__EXERCISE DIRECTIONS__
Exactly as they appear, copy the lines from the start of the entries below to the line containing "table, dereferenced through", both ends included.
**** RECORDS FOR THE TASK ****
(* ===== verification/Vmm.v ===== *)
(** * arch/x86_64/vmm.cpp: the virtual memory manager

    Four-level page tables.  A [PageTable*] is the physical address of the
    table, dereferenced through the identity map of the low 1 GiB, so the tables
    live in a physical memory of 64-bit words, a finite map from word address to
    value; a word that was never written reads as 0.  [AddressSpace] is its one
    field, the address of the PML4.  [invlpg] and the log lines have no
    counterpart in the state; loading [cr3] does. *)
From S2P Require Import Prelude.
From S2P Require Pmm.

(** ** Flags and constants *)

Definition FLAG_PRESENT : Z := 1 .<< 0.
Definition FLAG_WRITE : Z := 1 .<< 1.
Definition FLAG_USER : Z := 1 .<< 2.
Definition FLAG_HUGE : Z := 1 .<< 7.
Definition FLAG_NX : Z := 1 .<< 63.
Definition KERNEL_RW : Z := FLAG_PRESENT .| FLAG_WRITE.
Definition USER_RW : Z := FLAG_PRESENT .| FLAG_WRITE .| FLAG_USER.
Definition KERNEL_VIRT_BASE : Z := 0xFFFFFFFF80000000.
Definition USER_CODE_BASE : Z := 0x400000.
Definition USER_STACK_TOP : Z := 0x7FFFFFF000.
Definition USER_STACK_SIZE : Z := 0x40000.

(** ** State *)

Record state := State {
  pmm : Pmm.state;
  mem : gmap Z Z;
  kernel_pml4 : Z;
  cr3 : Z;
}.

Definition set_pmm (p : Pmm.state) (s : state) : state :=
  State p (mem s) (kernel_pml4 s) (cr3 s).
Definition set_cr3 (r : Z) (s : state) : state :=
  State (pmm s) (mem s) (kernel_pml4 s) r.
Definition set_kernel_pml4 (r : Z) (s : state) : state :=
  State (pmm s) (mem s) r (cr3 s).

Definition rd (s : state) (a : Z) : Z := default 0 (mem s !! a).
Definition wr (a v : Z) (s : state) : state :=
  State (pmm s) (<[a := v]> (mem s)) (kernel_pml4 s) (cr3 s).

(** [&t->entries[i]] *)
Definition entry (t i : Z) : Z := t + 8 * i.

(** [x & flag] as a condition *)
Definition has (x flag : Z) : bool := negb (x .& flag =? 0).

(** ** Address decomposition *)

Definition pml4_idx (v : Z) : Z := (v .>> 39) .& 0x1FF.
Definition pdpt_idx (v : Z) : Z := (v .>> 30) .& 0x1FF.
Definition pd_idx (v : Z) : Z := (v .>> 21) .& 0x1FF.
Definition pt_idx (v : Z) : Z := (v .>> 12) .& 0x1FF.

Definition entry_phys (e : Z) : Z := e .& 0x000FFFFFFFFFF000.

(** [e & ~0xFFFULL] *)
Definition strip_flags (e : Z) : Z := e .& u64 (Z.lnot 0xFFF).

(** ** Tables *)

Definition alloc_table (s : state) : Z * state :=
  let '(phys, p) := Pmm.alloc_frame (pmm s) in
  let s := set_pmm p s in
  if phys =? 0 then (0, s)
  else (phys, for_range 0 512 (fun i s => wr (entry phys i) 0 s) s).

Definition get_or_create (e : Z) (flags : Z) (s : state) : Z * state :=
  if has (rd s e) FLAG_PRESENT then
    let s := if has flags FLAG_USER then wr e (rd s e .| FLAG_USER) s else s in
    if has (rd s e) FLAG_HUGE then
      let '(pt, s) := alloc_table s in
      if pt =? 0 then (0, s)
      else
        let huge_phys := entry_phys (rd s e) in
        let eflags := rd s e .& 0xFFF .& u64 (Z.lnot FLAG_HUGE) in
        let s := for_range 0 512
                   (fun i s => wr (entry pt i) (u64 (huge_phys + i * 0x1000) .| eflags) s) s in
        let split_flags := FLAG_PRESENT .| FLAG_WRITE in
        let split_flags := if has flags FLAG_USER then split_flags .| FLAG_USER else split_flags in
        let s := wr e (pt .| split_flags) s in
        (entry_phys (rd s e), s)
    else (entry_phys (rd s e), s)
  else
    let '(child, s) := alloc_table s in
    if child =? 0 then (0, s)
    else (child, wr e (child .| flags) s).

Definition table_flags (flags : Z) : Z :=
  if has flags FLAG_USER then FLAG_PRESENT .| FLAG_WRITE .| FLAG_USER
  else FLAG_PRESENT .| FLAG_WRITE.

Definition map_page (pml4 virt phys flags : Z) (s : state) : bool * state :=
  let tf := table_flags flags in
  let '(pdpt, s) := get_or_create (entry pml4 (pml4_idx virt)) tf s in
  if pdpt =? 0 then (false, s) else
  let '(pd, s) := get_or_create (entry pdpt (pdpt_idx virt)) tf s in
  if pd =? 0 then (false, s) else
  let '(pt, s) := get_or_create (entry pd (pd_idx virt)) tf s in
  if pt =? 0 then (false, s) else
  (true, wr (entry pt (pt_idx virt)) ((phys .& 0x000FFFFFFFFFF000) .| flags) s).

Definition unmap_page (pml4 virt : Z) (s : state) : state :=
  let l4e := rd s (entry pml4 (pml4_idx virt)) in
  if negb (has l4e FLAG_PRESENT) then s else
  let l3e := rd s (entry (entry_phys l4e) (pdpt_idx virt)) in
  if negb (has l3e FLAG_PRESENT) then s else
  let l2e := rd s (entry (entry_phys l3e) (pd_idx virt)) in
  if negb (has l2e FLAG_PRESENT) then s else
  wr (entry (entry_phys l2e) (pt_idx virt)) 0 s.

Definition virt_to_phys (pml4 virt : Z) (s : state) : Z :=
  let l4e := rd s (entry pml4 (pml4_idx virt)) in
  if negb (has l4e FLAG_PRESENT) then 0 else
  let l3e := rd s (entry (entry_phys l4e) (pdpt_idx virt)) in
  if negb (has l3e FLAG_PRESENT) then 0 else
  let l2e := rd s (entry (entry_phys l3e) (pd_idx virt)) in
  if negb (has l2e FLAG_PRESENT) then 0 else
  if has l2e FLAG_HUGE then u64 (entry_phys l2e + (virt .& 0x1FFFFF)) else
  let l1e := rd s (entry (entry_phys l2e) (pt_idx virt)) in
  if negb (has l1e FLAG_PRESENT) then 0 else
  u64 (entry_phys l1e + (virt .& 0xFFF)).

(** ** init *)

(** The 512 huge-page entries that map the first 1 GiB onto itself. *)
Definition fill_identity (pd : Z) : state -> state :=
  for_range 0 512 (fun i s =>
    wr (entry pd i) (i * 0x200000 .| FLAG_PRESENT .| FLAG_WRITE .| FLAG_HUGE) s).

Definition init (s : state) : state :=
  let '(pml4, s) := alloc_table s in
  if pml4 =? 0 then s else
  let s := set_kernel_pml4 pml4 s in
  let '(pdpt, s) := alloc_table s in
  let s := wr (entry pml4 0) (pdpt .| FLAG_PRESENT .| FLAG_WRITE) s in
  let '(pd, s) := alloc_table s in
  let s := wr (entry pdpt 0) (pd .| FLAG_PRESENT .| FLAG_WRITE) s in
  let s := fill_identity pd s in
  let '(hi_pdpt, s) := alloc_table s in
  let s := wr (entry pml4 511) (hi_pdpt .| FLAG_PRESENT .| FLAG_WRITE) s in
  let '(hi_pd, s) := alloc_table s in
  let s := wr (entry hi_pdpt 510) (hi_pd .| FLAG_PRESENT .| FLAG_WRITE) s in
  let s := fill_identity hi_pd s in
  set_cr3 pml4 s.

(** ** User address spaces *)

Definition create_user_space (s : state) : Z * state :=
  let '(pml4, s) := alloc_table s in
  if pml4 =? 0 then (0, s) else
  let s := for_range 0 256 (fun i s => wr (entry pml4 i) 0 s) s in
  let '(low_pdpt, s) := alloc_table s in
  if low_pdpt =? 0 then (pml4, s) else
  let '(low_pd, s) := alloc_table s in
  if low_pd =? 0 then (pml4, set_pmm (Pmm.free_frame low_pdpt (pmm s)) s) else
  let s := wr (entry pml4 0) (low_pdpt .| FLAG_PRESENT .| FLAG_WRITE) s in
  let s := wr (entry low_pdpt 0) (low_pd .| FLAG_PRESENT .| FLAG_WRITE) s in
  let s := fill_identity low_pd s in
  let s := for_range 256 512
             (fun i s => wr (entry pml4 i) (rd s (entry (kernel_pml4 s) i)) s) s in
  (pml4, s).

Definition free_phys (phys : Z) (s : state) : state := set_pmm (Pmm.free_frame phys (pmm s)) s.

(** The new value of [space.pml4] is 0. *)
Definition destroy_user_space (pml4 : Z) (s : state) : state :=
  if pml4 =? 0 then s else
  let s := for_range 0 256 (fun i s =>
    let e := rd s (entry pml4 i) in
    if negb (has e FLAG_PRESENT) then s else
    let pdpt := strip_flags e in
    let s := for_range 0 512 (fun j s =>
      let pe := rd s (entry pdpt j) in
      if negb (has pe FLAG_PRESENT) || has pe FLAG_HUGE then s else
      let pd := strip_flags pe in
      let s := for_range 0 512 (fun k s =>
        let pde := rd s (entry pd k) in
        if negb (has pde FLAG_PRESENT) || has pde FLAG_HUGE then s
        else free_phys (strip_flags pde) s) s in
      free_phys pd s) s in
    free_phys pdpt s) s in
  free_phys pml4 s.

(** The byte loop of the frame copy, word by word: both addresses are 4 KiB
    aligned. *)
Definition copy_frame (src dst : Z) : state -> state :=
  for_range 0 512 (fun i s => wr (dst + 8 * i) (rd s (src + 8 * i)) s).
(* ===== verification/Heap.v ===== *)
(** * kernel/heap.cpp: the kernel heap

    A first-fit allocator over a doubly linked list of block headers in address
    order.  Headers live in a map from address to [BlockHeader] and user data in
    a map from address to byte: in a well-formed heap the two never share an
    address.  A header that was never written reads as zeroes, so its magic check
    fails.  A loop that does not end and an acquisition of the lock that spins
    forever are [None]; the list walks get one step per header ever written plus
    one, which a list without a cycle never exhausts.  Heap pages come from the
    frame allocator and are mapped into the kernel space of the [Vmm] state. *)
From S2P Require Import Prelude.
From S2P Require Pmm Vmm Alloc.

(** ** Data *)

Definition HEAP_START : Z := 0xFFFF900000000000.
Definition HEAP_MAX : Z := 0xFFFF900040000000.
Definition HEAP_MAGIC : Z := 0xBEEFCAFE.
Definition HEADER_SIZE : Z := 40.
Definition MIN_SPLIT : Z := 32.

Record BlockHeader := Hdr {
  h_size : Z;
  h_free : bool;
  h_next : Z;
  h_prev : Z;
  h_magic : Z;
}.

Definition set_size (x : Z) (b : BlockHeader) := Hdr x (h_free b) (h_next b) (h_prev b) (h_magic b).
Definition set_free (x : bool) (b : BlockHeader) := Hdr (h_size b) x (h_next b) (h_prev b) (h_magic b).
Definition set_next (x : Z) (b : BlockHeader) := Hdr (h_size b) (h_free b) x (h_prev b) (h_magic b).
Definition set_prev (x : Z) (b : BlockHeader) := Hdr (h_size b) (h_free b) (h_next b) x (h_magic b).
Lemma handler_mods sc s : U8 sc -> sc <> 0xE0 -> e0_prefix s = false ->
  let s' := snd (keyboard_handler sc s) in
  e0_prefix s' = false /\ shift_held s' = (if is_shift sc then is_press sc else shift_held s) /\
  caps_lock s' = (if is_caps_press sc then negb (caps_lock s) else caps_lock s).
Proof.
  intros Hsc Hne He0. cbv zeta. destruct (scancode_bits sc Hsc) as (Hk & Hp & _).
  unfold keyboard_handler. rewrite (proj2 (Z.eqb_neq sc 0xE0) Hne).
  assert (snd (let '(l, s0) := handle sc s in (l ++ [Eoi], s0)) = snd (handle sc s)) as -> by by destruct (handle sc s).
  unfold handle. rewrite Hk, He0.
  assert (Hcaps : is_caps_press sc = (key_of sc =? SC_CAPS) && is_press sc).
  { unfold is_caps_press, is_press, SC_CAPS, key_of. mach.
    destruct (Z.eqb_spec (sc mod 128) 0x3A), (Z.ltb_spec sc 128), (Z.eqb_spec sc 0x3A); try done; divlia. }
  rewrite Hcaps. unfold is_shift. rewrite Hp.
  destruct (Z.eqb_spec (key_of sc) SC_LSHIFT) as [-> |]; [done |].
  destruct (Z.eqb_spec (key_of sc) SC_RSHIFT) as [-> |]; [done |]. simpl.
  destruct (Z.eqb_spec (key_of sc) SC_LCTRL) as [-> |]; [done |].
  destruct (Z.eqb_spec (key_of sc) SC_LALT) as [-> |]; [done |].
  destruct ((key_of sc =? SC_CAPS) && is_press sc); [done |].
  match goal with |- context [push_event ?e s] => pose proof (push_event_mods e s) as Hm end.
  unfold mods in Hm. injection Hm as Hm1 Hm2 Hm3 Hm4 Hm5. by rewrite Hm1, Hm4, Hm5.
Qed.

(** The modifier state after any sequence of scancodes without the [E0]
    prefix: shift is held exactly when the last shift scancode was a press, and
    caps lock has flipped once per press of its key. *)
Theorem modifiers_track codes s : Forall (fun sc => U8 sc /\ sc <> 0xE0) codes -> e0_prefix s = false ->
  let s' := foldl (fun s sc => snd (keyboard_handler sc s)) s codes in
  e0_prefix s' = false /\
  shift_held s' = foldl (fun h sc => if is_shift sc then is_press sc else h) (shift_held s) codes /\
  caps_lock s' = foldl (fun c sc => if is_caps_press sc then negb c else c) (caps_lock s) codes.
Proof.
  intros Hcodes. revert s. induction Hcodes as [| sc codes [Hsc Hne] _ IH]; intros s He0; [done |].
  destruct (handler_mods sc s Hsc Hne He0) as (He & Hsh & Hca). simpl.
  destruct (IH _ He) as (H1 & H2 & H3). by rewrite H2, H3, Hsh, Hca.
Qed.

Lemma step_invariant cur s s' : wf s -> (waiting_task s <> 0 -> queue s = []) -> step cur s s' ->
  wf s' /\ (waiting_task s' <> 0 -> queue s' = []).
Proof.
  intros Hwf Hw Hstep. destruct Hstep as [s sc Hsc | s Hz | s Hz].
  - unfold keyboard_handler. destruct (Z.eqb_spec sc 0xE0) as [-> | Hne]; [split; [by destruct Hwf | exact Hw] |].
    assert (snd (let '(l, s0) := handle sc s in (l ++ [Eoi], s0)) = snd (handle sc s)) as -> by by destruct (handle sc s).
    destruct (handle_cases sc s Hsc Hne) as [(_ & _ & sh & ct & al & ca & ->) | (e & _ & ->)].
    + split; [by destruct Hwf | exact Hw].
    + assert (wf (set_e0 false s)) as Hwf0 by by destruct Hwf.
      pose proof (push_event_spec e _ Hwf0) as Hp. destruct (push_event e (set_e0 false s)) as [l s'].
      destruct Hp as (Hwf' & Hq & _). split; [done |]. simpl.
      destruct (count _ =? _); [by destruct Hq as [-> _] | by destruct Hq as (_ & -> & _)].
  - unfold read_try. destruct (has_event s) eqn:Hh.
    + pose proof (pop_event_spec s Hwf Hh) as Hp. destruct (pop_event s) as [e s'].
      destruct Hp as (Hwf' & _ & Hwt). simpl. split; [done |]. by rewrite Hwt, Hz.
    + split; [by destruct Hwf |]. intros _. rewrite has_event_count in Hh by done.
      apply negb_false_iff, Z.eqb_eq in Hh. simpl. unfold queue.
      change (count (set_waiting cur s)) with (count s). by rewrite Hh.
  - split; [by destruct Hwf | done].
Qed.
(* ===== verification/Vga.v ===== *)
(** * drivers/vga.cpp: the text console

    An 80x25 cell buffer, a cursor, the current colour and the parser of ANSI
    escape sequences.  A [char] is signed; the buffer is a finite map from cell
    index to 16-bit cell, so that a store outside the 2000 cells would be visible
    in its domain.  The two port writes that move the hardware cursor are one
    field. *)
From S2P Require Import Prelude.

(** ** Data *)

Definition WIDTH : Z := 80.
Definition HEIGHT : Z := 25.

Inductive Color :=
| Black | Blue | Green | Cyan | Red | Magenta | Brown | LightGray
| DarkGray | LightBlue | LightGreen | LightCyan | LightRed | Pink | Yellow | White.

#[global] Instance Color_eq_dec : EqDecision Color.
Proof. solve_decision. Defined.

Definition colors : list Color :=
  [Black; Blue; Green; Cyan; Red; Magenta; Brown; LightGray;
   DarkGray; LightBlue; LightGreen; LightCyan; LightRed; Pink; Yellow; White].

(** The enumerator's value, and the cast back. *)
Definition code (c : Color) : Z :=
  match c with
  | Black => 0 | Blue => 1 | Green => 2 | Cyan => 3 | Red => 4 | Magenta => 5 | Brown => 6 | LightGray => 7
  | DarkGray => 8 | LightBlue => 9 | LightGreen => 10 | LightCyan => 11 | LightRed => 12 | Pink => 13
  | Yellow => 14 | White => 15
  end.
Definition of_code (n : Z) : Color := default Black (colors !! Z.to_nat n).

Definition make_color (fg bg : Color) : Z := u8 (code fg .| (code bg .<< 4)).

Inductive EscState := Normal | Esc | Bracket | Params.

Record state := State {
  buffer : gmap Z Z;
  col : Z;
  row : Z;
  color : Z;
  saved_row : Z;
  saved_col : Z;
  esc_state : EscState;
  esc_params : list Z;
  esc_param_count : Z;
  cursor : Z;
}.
****
__EXERCISE OUTPUT__
(* ===== verification/Vmm.v ===== *)
(** * arch/x86_64/vmm.cpp: the virtual memory manager

    Four-level page tables.  A [PageTable*] is the physical address of the
    table, dereferenced through the identity map of the low 1 GiB, so the tables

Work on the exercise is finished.